Und obwohl Hensoldt bereits für die Lieferung von Radar- und Nachtsichtgeräten zur Grenzüberwachung an Tunesien Kritik erntete, beteiligte sich der Konzern weiterhin an der Aufrüstung der Grenzen in der Mena-Region. So verkaufte der Konzern z.B. 50 Radargeräte mit einem Gesamtwert von 40 Millionen Euro an ein Land im Nahen Osten. Und auch die Küstenwache der VAE verwendet Hensoldt-Radare.

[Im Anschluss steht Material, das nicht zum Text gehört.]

(* ===== verification/Worker.v ===== *)
(** * The ingest worker: [services/indexer/internal/usecase/worker.go]

    The poll loop that copies the certificates of the chain into the read
    model, rewinding its checkpoint when the chain reorganises.  Log lines
    are not modelled. *)
From S2P Require Import Prelude GoStrings GoTime Domain WebhookEvent Ports.

Local Open Scope Z_scope.

Definition reorgWindow : Z := 12.
Definition WebhookMaxRetry : Z := 8.

Record WorkerConfig := mkWorkerConfig {
  cfg_ChainID : Z;       (* int64 *)
  cfg_StartBlock : Z;    (* uint64 *)
  cfg_BatchSize : Z;     (* uint64 *)
  cfg_PollInterval : Z   (* time.Duration, nanoseconds *)
}.

(** The mutable field [next] of the [Worker], next to the state of the ports.
    The other fields never change after the setters have run: they are the
    parameters of the section below. *)
Record WorkerState (S : Type) := mkWorkerState {
  w_next : Z;
  w_env : S
}.
Arguments mkWorkerState {S} _ _.
Arguments w_next {S} _.
Arguments w_env {S} _.

Section worker.
Context {S : Type} {src : EventSource S} {repo : CertificateRepo S}.
(** [SetPublisher] and [SetEnqueuer]: a [nil] collaborator is [None]. *)
Context (pub : option (EventPublisher S)) (enqueuer : option (TaskEnqueuer S)).
Context (cfg : WorkerConfig).

(** A call of a port. *)
Definition port {A} (m : M S A) : M (WorkerState S) A := λ w,
  let '(r, s) := m (w_env w) in (r, mkWorkerState (w_next w) s).

Definition get_next : M (WorkerState S) Z := λ w, (Ok (w_next w), w).
Definition set_next (n : Z) : M (WorkerState S) unit := λ w,
  (Ok tt, mkWorkerState n (w_env w)).

(** [if w.pub != nil { w.pub.Publish(cert) }] *)
Definition publish (c : Certificate) : M (WorkerState S) unit := λ w,
  match pub with
  | Some p => (Ok tt, mkWorkerState (w_next w) (@Publish S p c (w_env w)))
  | None => (Ok tt, w)
  end.

Definition initNext : M (WorkerState S) unit :=
  next ← get_next;
  if negb (next =? 0) then mret tt
  else
    state ← wrap [PLit "get state: "] (port GetState);
    if LastProcessedBlock state =? 0 then set_next (cfg_StartBlock cfg)
    else set_next (u64 (LastProcessedBlock state + 1)).

(** Where a detected reorg rewinds the checkpoint to. *)
Definition rewind_target (state : IndexerState) : Z :=
  if u64 (cfg_StartBlock cfg + reorgWindow) <? LastProcessedBlock state
  then u64 (LastProcessedBlock state - reorgWindow)
  else cfg_StartBlock cfg.

Definition reconcile : M (WorkerState S) unit :=
  state ← wrap [PLit "get state: "] (port GetState);
  if bool_decide (LastProcessedHash state = "") then mret tt
  else
    canonicalHash ← wrap [PLit "block hash "; PInt (LastProcessedBlock state); PLit ": "]
      (port (BlockHash_ (LastProcessedBlock state)));
    if bool_decide (canonicalHash = LastProcessedHash state) then mret tt
    else
      let rewindTo := rewind_target state in
      _ ← wrap [PLit "delete from block "; PInt (u64 (rewindTo + 1)); PLit ": "]
        (port (DeleteFromBlock (cfg_ChainID cfg) (u64 (rewindTo + 1))));
      rewoundHash ← wrap [PLit "block hash "; PInt rewindTo; PLit ": "]
        (port (BlockHash_ rewindTo));
      _ ← wrap [PLit "save rewound state: "]
        (port (SaveState (mkIndexerState (cfg_ChainID cfg) rewindTo rewoundHash)));
      set_next (u64 (rewindTo + 1)).

Definition deliver_task_id (id : Z) : string := WebhookDeliverTaskType +:+ ":" +:+ fmt_d id.

Definition enqueueWebhook (enq : TaskEnqueuer S) (cert : Certificate) : M (WorkerState S) unit :=
  payload ← lift_result (NewWebhookEvent cert);
  '(id, isNew) ← port (InsertWebhookOutbox (cfg_ChainID cfg) (TxHash cert) (TokenID cert) payload);
  if negb isNew then mret tt
  else
    r ← try (port (EnqueueUnique WebhookDeliverTaskType (deliver_task_id id) payload WebhookMaxRetry));
    match r with
    | Err _ => mret tt
    | Ok _ => _ ← try (port (MarkWebhookOutboxEnqueued id)); mret tt
    end.

Definition processLog (l : IssuedLog) : M (WorkerState S) unit :=
  data ← wrap [PLit "get certificate "; PStr (il_TokenID l); PLit ": "]
    (port (GetCertificate (il_TokenID l)));
  cert ← wrap [PLit "build certificate "; PStr (il_TokenID l); PLit ": "]
    (lift_result (NewIndexedCertificate l data (cfg_ChainID cfg)));
  _ ← wrap [PLit "upsert "; PStr (il_TokenID l); PLit ": "] (port (Upsert cert));
  _ ← publish cert;
  match enqueuer with
  | None => mret tt
  | Some enq =>
    _ ← try (port (EnqueueUnique TrendRefreshTaskType TrendRefreshTaskType "" 0));
    wrap [PLit "webhook outbox "; PStr (il_TokenID l); PLit ": "] (enqueueWebhook enq cert)
  end.

(** [min(w.next+w.cfg.BatchSize-1, head)] on [uint64]. *)
Definition batch_end (next head : Z) : Z :=
  Z.min (u64 (u64 (next + cfg_BatchSize cfg) - 1)) head.

Definition poll : M (WorkerState S) unit :=
  _ ← wrap [PLit "reconcile: "] reconcile;
  head ← wrap [PLit "head block: "] (port HeadBlock);
  next ← get_next;
  if head <? next then mret tt
  else
    let to := batch_end next head in
    logs ← wrap [PLit "issued logs ["; PInt next; PLit ","; PInt to; PLit "]: "]
      (port (IssuedLogs next to));
    _ ← for_each processLog logs;
    canonicalHash ← wrap [PLit "block hash "; PInt to; PLit ": "] (port (BlockHash_ to));
    _ ← wrap [PLit "save state: "]
      (port (SaveState (mkIndexerState (cfg_ChainID cfg) to canonicalHash)));
    set_next (u64 (to + 1)).

Definition Poll : M (WorkerState S) unit :=
  _ ← wrap [PLit "worker init: "] initNext;
  poll.

(** The ticker loop: [n] ticks fire before the context is cancelled. *)
Fixpoint ticks (n : nat) : M (WorkerState S) unit :=
  match n with
  | O => throw (ENew ContextCanceled)
  | Datatypes.S n => _ ← try poll; ticks n
  end.

Definition Run (n : nat) : M (WorkerState S) unit :=
  _ ← wrap [PLit "worker init: "] initNext;
  _ ← try poll;
  if cfg_PollInterval cfg <=? 0
  then throw (EExt "panic: non-positive interval for NewTicker")
  else ticks n.
End worker.

(** [NewWorker]: [next] is the zero value until the first poll resolves it. *)
Definition NewWorker {S} (s : S) : WorkerState S := mkWorkerState 0 s.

Ferner geht der Vorstand der Hensoldt AG trotz der weltweiten Corona-Pandemie und an anderer Stelle dringend benötigter Finanzmittel weiter von wachsenden Militäretats auch hierzulande aus und speziell von umfassenden Investitionen in teure Gemeinschaftsprojekte wie dem europäischen Future Combat Air System (FCAS)-Projekt oder dem Main Ground Combat System (MGCS)-Projekt. Für beide Projekte entwickelt das Unternehmen Sensorsysteme, die durch künstliche Intelligenz unterstützt werden. Angesichts der aktuellen Krise und der Notwendigkeit, in naher Zukunft die öffentlichen Haushalte wieder zu stabilisieren, ist die Strategie des Konzerns, auf steigende Rüstungsausgaben zu setzen, nicht nur gesellschaftlich höchst fragwürdig, sondern auch ökonomisch höchst riskant.